Dancing Cebu inmates now movie ‘actors’
From viral video stars, the world-famous Cebu Dancing Inmates are crossing over to the big screen.
After more than three years of production work, Marnie Manicad and Cesar Apolinario are ready to unveil “Dance of the Steel Bars,” which stars Irish actor Patrick Bergin (who costarred with Julia Roberts in “Sleeping with the Enemy”), along with Filipino actors Dingdong Dantes, Joey Paras, Ricky Davao, Kathleen Hermosa and Mon Confiado.
Manicad, a documentarian, told the Inquirer that she and Apolinario, a GMA 7 news reporter, thought of making a feature film on the Cebu Dancing Inmates in 2007, after working on “Banal.” Apolinario won best director for “Banal” at the Metro Manila Film Festival that year.

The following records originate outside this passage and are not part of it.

Lemma session_socket_safe_witness : exists s (w : tape silent), c_main s = MDone
  /\ session_ok (c_vars s)
  /\ opened w = (if live (c_main s) then opened bye_tape else opened bye_tape ∖ {[ 7 ]})
  /\ (closing (c_main s) -> active (c_vars s) = false)
  /\ (c_main s = MDone -> forall k, c_bg s k = TExit)
  /\ length (holders s) = (if c_lock s then 1 else 0)%nat.
Proof.
  destruct bye_reaches as (s & w & Hr & Hm). exists s, w. split; [exact Hm|].
  apply (session_socket_safe 7 5 bye_tape s w); [vm_compute; split; congruence|exact Hr].
Defined.

(** C30: when the output ends.  Once the socket is closed, no interleaving of the
    threads that are left puts another byte on the connection.  And already
    when the session is inactive and the receive thread has left
    [wsRecvFrame], nothing goes out any more but the rest of the one frame
    that was under way in [sendFrame]. *)
Theorem output_ends {W} `{SysLaws W} sock now (w : W) s1 w1 s2 w2 :
  is_i64 now -> rtc (step sock) (start now, w) (s1, w1) -> rtc (step sock) (s1, w1) (s2, w2) ->
  (live (c_main s1) = false -> outgoing sock w2 = outgoing sock w1)
  /\ (active (c_vars s1) = false -> reading (c_main s1) = false ->
      exists p, p `prefix_of` to_come s1 /\ outgoing sock w2 = outgoing sock w1 ++ p).
Proof.
  intros Hn Hr Hr'. destruct (reachable sock now w s1 w1 Hn Hr) as [Hl Hop]. clear Hr Hn.
  pose proof (inactive_output sock) as Hall.
  split.
  - intros Hlive. destruct (Hall _ _ Hr' Hl) as (p & Hp & Ho & Hnil); cbn [fst snd] in *.
    + apply (loc_cleanup s1 Hl). by destruct (c_main s1).
    + by destruct (c_main s1).
    + rewrite Ho, Hnil, app_nil_r; [done| |done]. rewrite Hop, Hlive. intros [_ Hin]%elem_of_difference. by apply Hin, elem_of_singleton.
  - intros Ha Hrd. destruct (Hall _ _ Hr' Hl Ha Hrd) as (p & Hp & Ho & _). cbn [fst snd] in *. exists p. split; [|done].
    etrans; [|exact Hp]. by apply prefix_app_r.
Qed.

Lemma output_ends_witness : exists s (w : tape silent), c_main s = MDone /\ forall s2 w2, rtc (step 7) (s, w) (s2, w2) ->
  (live (c_main s) = false -> outgoing 7 w2 = outgoing 7 w)
  /\ (active (c_vars s) = false -> reading (c_main s) = false ->
      exists p, p `prefix_of` to_come s /\ outgoing 7 w2 = outgoing 7 w ++ p).
Proof.
  destruct bye_reaches as (s & w & Hr & Hm). exists s, w. split; [exact Hm|]. intros s2 w2.
  apply (output_ends 7 5 bye_tape s w s2 w2); [vm_compute; split; congruence|exact Hr].
Defined.

(** The stream of a connection.  As long as [wsRecvFrame] answers no control
    frame, the bytes a session has sent, under every interleaving of its
    threads, are whole frames, one per message, and at most a beginning of one
    more; whenever the mutex is free and the connection still accepts data they
    are whole frames only.  All of them are messages that the protocol sends
    from server to client. *)
Theorem session_stream {W} `{SysLaws W} sock now (w : W) s w' :
  is_i64 now -> rtc (plain sock) (start now, w) (s, w') ->
  exists ms p, Forall message_ok ms /\ Forall server_says ms
    /\ outgoing sock w' = outgoing sock w ++ concat (map message_wire ms) ++ p
    /\ (p = [] \/ exists m, message_ok m /\ server_says m /\ p `prefix_of` message_wire m)
    /\ (c_lock s = false -> 0 < room sock w' -> p = []).
Proof.
  intros Hn Hr. destruct (plains_stream sock _ _ Hr (start_local now Hn)) as (Hl & ms & Hms & Hs).
  { exists []. split; [constructor|apply stream_start]. }
  cbn [fst snd] in *. pose proof (loc_lock s Hl) as Hlen.
  destruct (stream_out _ _ _ _ _ _ _ Hs) as (fs & p & HF & Ho & Hp & Hfree); [destruct (c_lock s); lia|by apply holders_ok|].
  apply carries_messages in HF as [Hok ->]. exists ms, p. split_and!; try done.
  - destruct Hp as [?|(m & f & Hsay & Hc & Hpre)]; [by left|right]. exists m. rewrite <- (carries_message _ _ Hc). by split_and!; [apply Hc|..].
  - intros Hlock. apply Hfree. rewrite Hlock in Hlen. by apply nil_length_inv.
Qed.

Lemma run_plain {W} `{Sys W} sock ks (c c' : sess * W) : run sock (map Bg ks) c = Some c' -> rtc (plain sock) c c'.
Proof.
  revert c. induction ks as [|k ks IH]; intros [s w]; cbn [map run fst snd]; [intros [= ->]; apply rtc_refl|].
  destruct (exec sock (Bg k) s w) as [c1|] eqn:E; [|done]. intros Hr. eapply rtc_l; [by eapply plain_exec|]. by apply IH.
Qed.

(** The PING thread in the middle of its frame, three bytes out. *)
Definition mid_frame : list bg := replicate 7 Ping.

Lemma mid_frame_reaches : exists s w, rtc (plain 7) (start 5, tape_of [] 200) (s, w) /\ c_lock s = true /\ length (outgoing 7 w) = 3%nat.
Proof.
  assert (option_map (fun c => (c_lock c.1, length (outgoing 7 c.2))) (run 7 (map Bg mid_frame) (start 5, tape_of [] 200)) = Some (true, 3%nat)) as Hm
    by (vm_compute; reflexivity).
  destruct (run 7 (map Bg mid_frame) (start 5, tape_of [] 200)) as [[s w]|] eqn:E; [|done].
  exists s, w. split; [by apply (run_plain 7 mid_frame)|]. by injection Hm.
Qed.

Lemma session_stream_witness : exists s (w : tape silent), c_lock s = true /\ length (outgoing 7 w) = 3%nat
  /\ exists ms p, Forall message_ok ms /\ Forall server_says ms
    /\ outgoing 7 w = outgoing 7 (tape_of [] 200) ++ concat (map message_wire ms) ++ p
    /\ (p = [] \/ exists m, message_ok m /\ server_says m /\ p `prefix_of` message_wire m)
    /\ (c_lock s = false -> 0 < room 7 w -> p = []).
Proof.
  destruct mid_frame_reaches as (s & w & Hr & Hl & Ho). exists s, w. split; [exact Hl|]. split; [exact Ho|].
  apply (session_stream 7 5 (tape_of [] 200) s w); [vm_compute; split; congruence|exact Hr].
Defined.

(** C14: an inactive session ends.  Once the flag is false, on a connection whose
    peer does not answer output with new input, every schedule of the threads
    is finite, and a schedule can only end with [handleClient] returned. *)
Theorem session_winds_down {W} `{SysLaws W} sock now (w : W) s w' :
  quiet_peer W -> is_i64 now -> rtc (step sock) (start now, w) (s, w') -> active (c_vars s) = false ->
  sn (step sock) (s, w') /\ forall c, rtc (step sock) (s, w') c -> nf (step sock) c -> c_main c.1 = MDone.
Proof.
  intros Hq Hn Hr Ha. destruct (reachable sock now w s w' Hn Hr) as [Hl _]. clear Hr Hn. split.
  - by apply inactive_sn.
  - intros [s2 w2] Hr Hnf. pose proof (steps_local _ _ _ Hr Hl) as Hl2. cbn [fst] in *.
    destruct (c_main s2) eqn:Em; [..|done]; exfalso; apply Hnf; (destruct (progress sock s2 w2 Hl2) as [c Hc]; [by rewrite Em|by exists c]).
Qed.

(** The session of [bye_tape] just after the DISCONNECT: the flag is false, the
    receive thread is at the top of its loop, the PING thread is about to send
    and the other threads have not begun. *)
Lemma bye_inactive : exists s w, rtc (step 7) (start 5, bye_tape) (s, w)
  /\ active (c_vars s) = false /\ c_main s = MLoop /\ c_bg s Ping = TAct /\ c_bg s Time = TLoop.
Proof.
  set (acts := replicate 3 (Bg Ping) ++ replicate 4 Main).
  assert (option_map (fun c => (active (c_vars c.1), c_main c.1, c_bg c.1 Ping, c_bg c.1 Time)) (run 7 acts (start 5, bye_tape))
    = Some (false, MLoop, TAct, TLoop)) as Hm by (vm_compute; reflexivity).
  destruct (run 7 acts (start 5, bye_tape)) as [[s w]|] eqn:E; [|done]. cbn [option_map fst snd] in Hm.
  injection Hm as Ha Hm Hp Ht. exists s, w. split_and!; [by apply (run_steps 7 acts)|done..].
Qed.

Lemma session_winds_down_witness : exists s (w : tape silent), c_main s = MLoop /\ c_bg s Ping = TAct /\ c_bg s Time = TLoop
  /\ sn (step 7) (s, w) /\ forall c, rtc (step 7) (s, w) c -> nf (step 7) c -> c_main c.1 = MDone.
Proof.
  destruct bye_inactive as (s & w & Hr & Ha & Hm & Hp & Ht). exists s, w. split; [exact Hm|]. split; [exact Hp|]. split; [exact Ht|].
  apply (session_winds_down 7 5 bye_tape s w silent_quiet); [vm_compute; split; congruence|exact Hr|exact Ha].
Defined.

(** C13: no deadlock.  In every interleaving, as long as [handleClient] has not
    returned, some thread can take a step: the mutex is always released, and
    the joins wait only for threads that go on. *)
Theorem session_no_deadlock {W} `{SysLaws W} sock now (w : W) s w' :
  is_i64 now -> rtc (step sock) (start now, w) (s, w') -> c_main s <> MDone -> exists c, step sock (s, w') c.
Proof. intros Hn Hr. apply progress. by destruct (reachable sock now w s w' Hn Hr). Qed.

“At that time, the inmates’ ‘Thriller’ dance video was the most viewed on YouTube,” recounted Manicad.
At press time, the original video posted in 2007 has generated 52,380,348 hits.
The Cebu inmates were also featured in the short documentary, “Dancing for Discipline,” directed by Pepe Diokno.
Manicad and Apolinario chose to take the cinematic route. “Our film is fictional, but inspired by the real stories of
inmates at Cebu Provincial Detention and Rehabilitation Center,” Manicad said.
It was important to tell this YouTube story as a feature film, she explained. “It’s amazing that the inmates are famous worldwide, yet very little is known about them [as individuals]. Their struggles have to be told … stories that reflect the Filipino culture and character. We find the best things in the worst situations. The whole world should witness that.”
Apolinario and Manicad collaborated with an international production company, Portfolio Films, in making “Steel Bars,” which was filmed on location in the penitentiary where the viral video was shot.
“It’s a live prison movie,” Manicad noted. “We shot most scenes inside a detention center among criminals who may or may not be guilty, but all charged with heinous crimes.”
She has nothing but praise for them, though. “They helped us overcome the challenges of filming. They were disciplined. It felt like working in an ordinary location. The next hurdle was leaving them afterwards. I cannot do much more than to tell their story through this.”
They only had seven days to shoot. Confronted by this and other limitations, her TV and documentary experience—“budgeting time, focusing on essentials”—came in handy. (Manicad’s most popular work is the National Geographic docu “Inside Malacañang,” aired last year.)
Working with professionals like Bergin, Dantes and Paras made the process easier, too, she said. “Patrick was awesome. He always came to the set prepared. He kept his character, a charity worker, close to his heart.” In spite of the language barrier, she added, the actor “blended in very well.”
Dantes, whom she worked with in the GMA 7 series “Atlantika” in 2006, had so much faith in the material that “he managed to squeeze it into his busy schedule.” Manicad added, “Dong is a sensitive actor. He gave so much of himself to the role.”
Playing the film’s gay choreographer, Paras was a standout, she said. “Joey was very enthusiastic and delivered every line straight from the heart.”
“Steel Bars” opens nationwide in SM Cinemas on June 12. “We plan to enter it in film festivals around the world,” Manicad said. “We are also working on screenings in major cities like Los Angeles, Vancouver, Singapore, Hong Kong, Doha, Dubai and New York.”
Meanwhile, Manicad is working on a new National Geographic documentary, “Asian Innovation Knoxout,” to be aired this month. She produces and directs two shows on GMA News TV, “Home Base” and “Turbo Zone.” Also on her drawing board are another NatGeo docu and a full-length film with a well-known international production company.